The genius of this approach is that it turns the Darwinian process from a weakness into a strength – using cellular evolution as a tool, rather than as an obstacle to overcome.
Studies indicate that this approach, known as adaptive therapy, can significantly improve length and quality of life. It isn’t a cure, but adaptive therapy may allow us to safely manage cancer for extended periods.
This can buy precious time in the twilight of our lives and allow us to live long enough to die on our own terms.
For these reasons, many find adaptive therapy more attractive than long, expensive, and unpleasant cancer treatments, especially since these therapies will most likely lead to drug-resistant cancer sooner or later.
Conclusions and takeaways
Discovering genes and their role in cancer were landmark achievements. Unfortunately, however, this wasn’t enough to win the war on cancer.

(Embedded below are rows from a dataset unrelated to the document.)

(* ===== verification/Replication.v ===== *)
(** Log replication: what an accepted AppendEntries does to the follower's abstract log
    and to its state machine, which requests a leader creates, and which index it
    commits. *)
From stdpp Require Import sorting.
From S2P Require Import Prelude Buffer Codec LogStore Timer Peer RaftState Raft Member.
From S2P Require Import Server Frames Demo.

(** ** Merging entries into the abstract log *)

(** How many of the entries agree, in terms, with the log from an index on. *)
Fixpoint agreeing (idx : Z) (es : list log_entry) (g : alog) : nat :=
  match es with
  | [] => 0
  | e :: es' =>
      match al_get idx g with
      | Some o => if le_term o =? le_term e then S (agreeing (idx + 1) es' g) else 0
      | None => 0
      end
  end.
(** The log up to an index, the index excluded. *)
Definition al_upto (idx : Z) (g : alog) : alog :=
  g <| al_entries ::= take (Z.to_nat (idx - al_start g)) |>.
(** The log with the entries from an index on: the agreeing ones are skipped; at the
    first difference, or at the end of the log, the rest replaces what follows. *)
Definition al_merge (idx : Z) (es : list log_entry) (g : alog) : alog :=
  let k := agreeing idx es g in
  match drop k es with
  | [] => g
  | rest => (al_upto (idx + Z.of_nat k) g) <| al_entries ::= λ l, l ++ rest |>
  end.

Lemma agreeing_le idx es g : (agreeing idx es g ≤ length es)%nat.
Proof.
  revert idx. induction es as [|e es IH]; intros idx; simpl; [lia|].
  repeat case_match; try lia. specialize (IH (idx + 1)). lia.
Qed.
Lemma agreeing_lookup idx es g k e :
  (k < agreeing idx es g)%nat → es !! k = Some e →
  ∃ o, al_get (idx + Z.of_nat k) g = Some o ∧ le_term o = le_term e.
Proof.
  revert idx k. induction es as [|e' es IH]; intros idx k; simpl; [lia|].
  destruct (al_get idx g) as [o|] eqn:Eo; [|lia].
  destruct (Z.eqb_spec (le_term o) (le_term e')); [|lia].
  destruct k as [|k]; simpl; intros Hk He.
  - simplify_eq. rewrite Z.add_0_r. eauto.
  - destruct (IH (idx + 1) k) as (o' & Ho' & ?); [lia|done|].
    exists o'. split; [|done]. rewrite <- Ho'. f_equal. lia.
Qed.
Lemma agreeing_stop idx es g e :
  es !! agreeing idx es g = Some e →
  ∀ o, al_get (idx + Z.of_nat (agreeing idx es g)) g = Some o → le_term o ≠ le_term e.
Proof.
  revert idx. induction es as [|e' es IH]; intros idx; simpl; [done|].
  destruct (al_get idx g) as [o|] eqn:Eo.
  - destruct (Z.eqb_spec (le_term o) (le_term e')); simpl.
    + intros He o' Ho'. apply (IH (idx + 1) He).
      rewrite <- Ho'. f_equal. lia.
    + intros ? o'. rewrite Z.add_0_r. congruence.
  - simpl. intros _ o'. rewrite Z.add_0_r, Eo. done.
Qed.
Lemma agreeing_in_log idx es g :
  al_start g ≤ idx ≤ al_next g → idx + Z.of_nat (agreeing idx es g) ≤ al_next g.
Proof.
  revert idx. induction es as [|e es IH]; intros idx Hi; simpl; [lia|].
  destruct (al_get idx g) as [o|] eqn:Eo; [|lia].
  assert (al_get idx g ≠ None) as Hr%al_get_lt by congruence.
  destruct (Z.eqb_spec (le_term o) (le_term e)); [|lia].
  specialize (IH (idx + 1) ltac:(lia)). lia.
Qed.

Lemma al_get_upto i idx g : idx ≤ al_next g →
  al_get i (al_upto idx g) = if i <? idx then al_get i g else None.
Proof.
  unfold al_get, al_upto, al_next, set_field. simpl. intros Hn.
  destruct (Z.ltb_spec i (al_start g)), (Z.ltb_spec i idx); try done.
  - by rewrite lookup_take_lt by lia.
  - by rewrite lookup_take_ge by lia.
Qed.
Lemma al_next_upto idx g : al_start g ≤ idx ≤ al_next g → al_next (al_upto idx g) = idx.
Proof. unfold al_next, al_upto, set_field. simpl. intros. len. Qed.
Lemma al_get_extend i g rest :
  al_get i (g <| al_entries ::= λ l, l ++ rest |>) =
  if i <? al_next g then al_get i g else rest !! Z.to_nat (i - al_next g).
Proof.
  unfold al_get, al_next, set_field. simpl.
  destruct (Z.ltb_spec i (al_start g)), (Z.ltb_spec i (al_start g + Z.of_nat (length (al_entries g))));
    try done; try lia.
  - rewrite lookup_app_l by lia. done.
  - rewrite lookup_app_r by lia. f_equal. lia.
Qed.

Section merge.
Context (idx : Z) (es : list log_entry) (g : alog).
Hypothesis Hidx : al_start g ≤ idx ≤ al_next g.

Genetic mutations clearly play a role in cancer, and successes like Glivec are definitely worth celebrating. However, an overly gene-centric perspective blinded us to the limits of this approach and led us to neglect important lifestyle and metabolic factors.
While nothing is failsafe, our best evidence suggests that staying physically active, not smoking, and maintaining a healthy weight will significantly lower our risk of cancer.
Drug resistance is a cruel phenomenon, and one which the genetic-pharmaceutical approach seems unlikely to overcome, based on our efforts so far. But treatments that take evolutionary dynamics into account, like adaptive therapy, offer new ways to thwart cancer.
True, this isn’t the silver bullet we’ve sought. But if we can outrun cancer until we die at a ripe old age rather than defeat cancer on the battlefield of medicine, the results aren’t very different from a cure. After decades of dead ends and blind alleys, at least it’s nice to have new reasons for hope.
Good health, happy holidays, and thanks for reading!